Gabriela Lazar had wide experience of international negotiations in the pharmaceutical, cosmetics and retail sectors before becoming a negotiation skills trainer.

She joined Hartley-Brewer Negotiation Consultants in 2001 and has run numerous high level negotiation skills courses for clients ranging from investment banks and private equity houses through energy and logistics firms to retailers and pharma companies.

Born in Romania, she graduated in Pharmacy from the Bucharest Institute of Medicine & Pharmacy, having achieved the highest marks in the competitive entrance examination.

She was a member of the Romanian national basketball team, sometimes as the captain, and also won the national championship several times with her club team.

After the fall of the communist regime Gabriela left Romania and went to Paris, where she obtained a PhD with Written Congratulations of the Jury, winning a prize for the best PhD in Pharmacology. She worked in a pharmaceutical research laboratory in parallel with her studies, becoming Head of Skin Care Evaluation, and co-authored four international patents.

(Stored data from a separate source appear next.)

(** * Swing-trade scoring core: a shallow embedding and its properties

    The development follows the three Python modules of the scoring core:
    [technical_analysis.py] (indicator pipeline and technical classifier),
    [fundamental_analysis.py] (fundamental classifier) and
    [scoring_engine.py] (combined scorer and batch ranking), with the
    constants of [config.py].

    Conventions of the embedding.
    - A Python/numpy float is a value of [fl]: NaN, the two infinities, or
      a finite number, the latter idealised as an exact rational.  Scores
      are computed from integer strengths and constant weights behind a
      division guard, so they are always finite and have type [Q].
    - A Python dict is an association list in insertion order ([dict]);
      a row of a DataFrame (a pandas Series indexed by column name) is a
      [dict fl], a DataFrame is the list of its rows, oldest first.
    - A raised exception is the [Raise] case of [Result].
    - pandas_ta, the data fetcher and the clock are outside the core and
      enter as records of functions ([pandas_ta], [World]).
    - Rounding and formatting to a fixed number of decimals round the
      exact rational, ties to even.
    - Arithmetic on finite floats (the volume ratio, the trend strength,
      the quality score) is exact: the rounding of binary64 is not
      modelled.  Statements about such computed numbers are given on the
      reported value, on its sign or with a margin, so that they do not
      depend on it.
    - A column assigned [None] reads as NaN in every row. *)

From Stdlib Require Import QArith Qround Qabs ZArith String Ascii List Bool Lia Lqa.
From Stdlib Require Import DecimalString Permutation Sorted.
Import ListNotations.

Local Open Scope Q_scope.

(** ** Python values *)

Module Py.

(** A float as the classifiers see it. *)
Inductive fl : Type :=
| NaN
| NInf
| PInf
| Fin (q : Q).

Definition Qlt_bool (a b : Q) : bool := negb (Qle_bool b a).

(** [a < b]; every comparison with NaN is false. *)
Definition fl_lt (a b : fl) : bool :=
  match a, b with
  | NaN, _ | _, NaN => false
  | _, NInf => false
  | NInf, _ => true
  | PInf, _ => false
  | Fin _, PInf => true
  | Fin p, Fin q => Qlt_bool p q
  end.

(** [a <= b]. *)
Definition fl_le (a b : fl) : bool :=
  match a, b with
  | NaN, _ | _, NaN => false
  | NInf, _ => true
  | _, PInf => true
  | _, NInf => false
  | PInf, _ => false
  | Fin p, Fin q => Qle_bool p q
  end.

Definition fl_gt (a b : fl) : bool := fl_lt b a.
Definition fl_ge (a b : fl) : bool := fl_le b a.

Definition fl_neg (a : fl) : fl :=
  match a with
  | NaN => NaN
  | NInf => PInf
  | PInf => NInf
  | Fin q => Fin (- q)
  end.

Definition fl_add (a b : fl) : fl :=
  match a, b with
  | NaN, _ | _, NaN => NaN
  | PInf, NInf | NInf, PInf => NaN
  | PInf, _ | _, PInf => PInf
  | NInf, _ | _, NInf => NInf
  | Fin p, Fin q => Fin (p + q)
  end.

Definition fl_sub (a b : fl) : fl := fl_add a (fl_neg b).

(** Sign of a finite number, zero counted as positive zero. *)
Definition signed_inf (negative : bool) : fl := if negative then NInf else PInf.

Definition fl_mul (a b : fl) : fl :=
  match a, b with
  | NaN, _ | _, NaN => NaN
  | Fin p, Fin q => Fin (p * q)
  | Fin p, PInf | PInf, Fin p =>
      if Qeq_bool p 0 then NaN else signed_inf (Qlt_bool p 0)
  | Fin p, NInf | NInf, Fin p =>
      if Qeq_bool p 0 then NaN else signed_inf (negb (Qlt_bool p 0))
  | PInf, PInf | NInf, NInf => PInf
  | PInf, NInf | NInf, PInf => NInf
  end.

(** numpy division: a zero divisor gives an infinity or NaN, no exception. *)
Definition fl_div (a b : fl) : fl :=
  match a, b with
  | NaN, _ | _, NaN => NaN
  | Fin p, Fin q =>
      if Qeq_bool q 0 then
        if Qeq_bool p 0 then NaN else signed_inf (Qlt_bool p 0)
      else Fin (p / q)
  | Fin _, _ => Fin 0
  | PInf, Fin q => signed_inf (Qlt_bool q 0)
  | NInf, Fin q => signed_inf (negb (Qlt_bool q 0))
  | _, _ => NaN
  end.

Definition fl_abs (a : fl) : fl :=
  match a with
  | NaN => NaN
  | NInf | PInf => PInf
  | Fin q => Fin (Qabs q)
  end.

Definition is_nan (a : fl) : bool :=
  match a with NaN => true | _ => false end.

(** [pd.isna] on the result of [Series.get]: a missing entry is [None]. *)
Definition isna (x : option fl) : bool :=
  match x with
  | None => true
  | Some a => is_nan a
  end.

(** [Series.mean()]: NaN entries are skipped; NaN when nothing is left. *)
Definition mean (xs : list fl) : fl :=
  let ys := filter (fun x => negb (is_nan x)) xs in
  match ys with
  | [] => NaN
  | _ => fl_div (fold_left fl_add ys (Fin 0)) (Fin (inject_Z (Z.of_nat (length ys))))
  end.

(** Round to the nearest integer, ties to the even neighbour. *)
Definition round_half_even (x : Q) : Z :=
  let f := Qfloor x in
  let r := x - inject_Z f in
  if Qlt_bool r (1 # 2) then f
  else if Qlt_bool (1 # 2) r then (f + 1)%Z
  else if Z.even f then f else (f + 1)%Z.

(** [round(x, 2)]. *)
Definition round2 (x : Q) : Q := inject_Z (round_half_even (x * 100)) / 100.

(** *** Dicts *)

Definition dict (V : Type) : Type := list (string * V).

Fixpoint dict_get {V} (k : string) (d : dict V) : option V :=
  match d with
  | [] => None
  | (k', v) :: d' => if String.eqb k k' then Some v else dict_get k d'
  end.

Definition dict_mem {V} (k : string) (d : dict V) : bool :=
  match dict_get k d with Some _ => true | None => false end.

(** [d[k] = v]: overwrite in place, or append a new key. *)
Fixpoint dict_set {V} (k : string) (v : V) (d : dict V) : dict V :=
  match d with
  | [] => [(k, v)]
  | (k', v') :: d' =>
      if String.eqb k k' then (k, v) :: d' else (k', v') :: dict_set k v d'
  end.


(** *** Exceptions *)

Inductive Exn : Type :=
| KeyError (key : string)
| TypeError (msg : string)
| AttributeError (msg : string)
| IndexError (msg : string)
| Exception (msg : string).

(** [str(e)]. *)
Definition str_exn (e : Exn) : string :=
  match e with
  | KeyError k => "'" ++ k ++ "'"
  | TypeError m | AttributeError m | IndexError m | Exception m => m
  end.

Inductive Result (A : Type) : Type :=
| Ok (a : A)
| Raise (e : Exn).

Arguments Ok {A} a.
Arguments Raise {A} e.

Definition bind {A B} (m : Result A) (f : A -> Result B) : Result B :=
  match m with
  | Ok a => f a
  | Raise e => Raise e
  end.

(** [d[k]] on a dict or Series. *)
Definition getitem {V} (d : dict V) (k : string) : Result V :=
  match dict_get k d with
  | Some v => Ok v
  | None => Raise (KeyError k)
  end.

(** *** Number formatting *)

Definition string_of_Z (z : Z) : string :=
  NilZero.string_of_int (Z.to_int z).

Fixpoint digits_padded (n : nat) (m : Z) : string :=
  match n with
  | O => EmptyString
  | S n' => digits_padded n' (m / 10) ++ string_of_Z (m mod 10)
  end.

(** [format(x, '.<n>f')]. *)
Definition fmt_fixed (n : nat) (x : fl) : string :=
  match x with
  | NaN => "nan"
  | PInf => "inf"
  | NInf => "-inf"
  | Fin q =>
      let scale := (10 ^ Z.of_nat n)%Z in
      let m := round_half_even (Qabs q * inject_Z scale) in
      let body :=
        string_of_Z (m / scale) ++
        match n with O => EmptyString | _ => "." ++ digits_padded n (m mod scale) end in
      if Qlt_bool q 0 then "-" ++ body else body
  end%string.

(** [sep.join(parts)]. *)
Fixpoint join (sep : string) (parts : list string) : string :=
  match parts with
  | [] => EmptyString
  | [p] => p
  | p :: rest => p ++ sep ++ join sep rest
  end%string.

End Py.

Import Py.

Declare Scope result_scope.
Delimit Scope result_scope with result.
Notation "x <- m ;; k" := (bind m (fun x => k))
  (at level 61, m at next level, right associativity) : result_scope.

(** ** config.py *)

Module config.

Definition RSI_PERIOD : Z := 14.
Definition RSI_OVERSOLD : Q := 30.
Definition RSI_OVERBOUGHT : Q := 70.
Definition MACD_FAST : Z := 12.
Definition MACD_SLOW : Z := 26.
Definition MACD_SIGNAL : Z := 9.
Definition SMA_SHORT : Z := 20.
Definition SMA_MEDIUM : Z := 50.
Definition SMA_LONG : Z := 200.
Definition VOLUME_SPIKE_THRESHOLD : Q := 1.5.

Definition BB_PERIOD : Z := 20.
Definition BB_STD : Z := 2.

Definition TECHNICAL_WEIGHT : Q := 0.6.
Definition FUNDAMENTAL_WEIGHT : Q := 0.4.

Definition MIN_BUY_SCORE : Q := 60.
Definition MAX_SELL_SCORE : Q := 40.

Definition STOCK_UNIVERSE : list string :=
  ["AAPL"; "MSFT"; "GOOGL"; "AMZN"; "META";
   "NVDA"; "TSLA"; "JPM"; "V"; "WMT";
   "JNJ"; "PG"; "MA"; "HD"; "DIS";
   "BAC"; "XOM"; "ABBV"; "PFE"; "KO"]%string.

End config.

(** ** Signals shared by both classifiers *)

Inductive Direction : Type := bullish | bearish | neutral.

(** Values stored under the classifier-specific keys of a signal dict. *)
Inductive PyVal : Type :=
| PyNone
| PyStr (s : string)
| PyNum (x : fl).

(** A signal dict.  Every classifier writes the keys ['signal'] and
    ['strength']; the remaining keys differ per classifier and are kept in
    [extra] in the order the dict literal lists them. *)
Record Signal : Type := mkSignal {
  signal : Direction;
  strength : Z;
  extra : dict PyVal
}.

Definition Row : Type := dict fl.
Definition DataFrame : Type := list Row.

(** [df.empty]: no rows, or no columns. *)
Definition df_empty (df : DataFrame) : bool :=
  match df with
  | [] => true
  | [] :: _ => true
  | _ => false
  end.

(** [df[name]]: the column as a list, [KeyError] when it does not exist. *)
Fixpoint column (name : string) (df : DataFrame) : Result (list fl) :=
  match df with
  | [] => Ok []
  | r :: rest =>
      (v <- getitem r name ;;
       vs <- column name rest ;;
       Ok (v :: vs))%result
  end.

(** [df.tail(n)]. *)
Definition tail (n : nat) (df : DataFrame) : DataFrame :=
  skipn (length df - n) df.

(** ** technical_analysis.py *)

Module TechnicalAnalyzer.

Local Open Scope string_scope.
Local Open Scope result_scope.

Definition rsi_period : Z := config.RSI_PERIOD.
Definition rsi_oversold : Q := config.RSI_OVERSOLD.
Definition rsi_overbought : Q := config.RSI_OVERBOUGHT.
Definition macd_fast : Z := config.MACD_FAST.
Definition macd_slow : Z := config.MACD_SLOW.
Definition macd_signal : Z := config.MACD_SIGNAL.
Definition sma_short : Z := config.SMA_SHORT.
Definition sma_medium : Z := config.SMA_MEDIUM.
Definition sma_long : Z := config.SMA_LONG.
Definition bb_period : Z := config.BB_PERIOD.
Definition bb_std : Z := config.BB_STD.

(** *** The indicator pipeline *)

(** The functions of pandas_ta the pipeline calls.  Each returns a Series
    (a column), a frame of named columns, or [None], and may raise. *)
Record pandas_ta : Type := {
  ta_rsi : list fl -> Z -> Result (option (list fl));
  ta_macd : list fl -> Z -> Z -> Z -> Result (option (dict (list fl)));
  ta_sma : list fl -> Z -> Result (option (list fl));
  ta_bbands : list fl -> Z -> Z -> Result (option (dict (list fl)));
  ta_stoch : list fl -> list fl -> list fl -> Result (option (dict (list fl)));
  ta_atr : list fl -> list fl -> list fl -> Z -> Result (option (list fl));
  ta_obv : list fl -> list fl -> Result (option (list fl))
}.

(** [df[name] = values]: positions are aligned, a row without a value
    gets NaN; assigning [None] fills the column with missing values. *)
Fixpoint set_column (name : string) (values : option (list fl)) (df : DataFrame)
  : DataFrame :=
  match df with
  | [] => []
  | r :: rest =>
      match values with
      | Some (v :: vs) => dict_set name v r :: set_column name (Some vs) rest
      | Some [] => dict_set name NaN r :: set_column name (Some []) rest
      | None => dict_set name NaN r :: set_column name None rest
      end
  end.

(** Statements of the [try] block: they update the working copy of the
    frame in place, and an exception leaves the updates made so far. *)
Definition Stmt (A : Type) : Type := DataFrame -> Result A * DataFrame.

Gabriela then worked in the UK, Germany and France in international Business Development roles in the healthcare industry. She was involved in negotiating licensing agreements and acquisitions and disposals of companies and products internationally. She also successfully negotiated a number of complex distribution contracts while leading a team responsible for the integration across much of Europe of a major acquired product range.

Gabriela speaks fluent English, French and Romanian and has a working knowledge of German and Italian. She enjoys skiing, scuba diving, sailing and horse riding.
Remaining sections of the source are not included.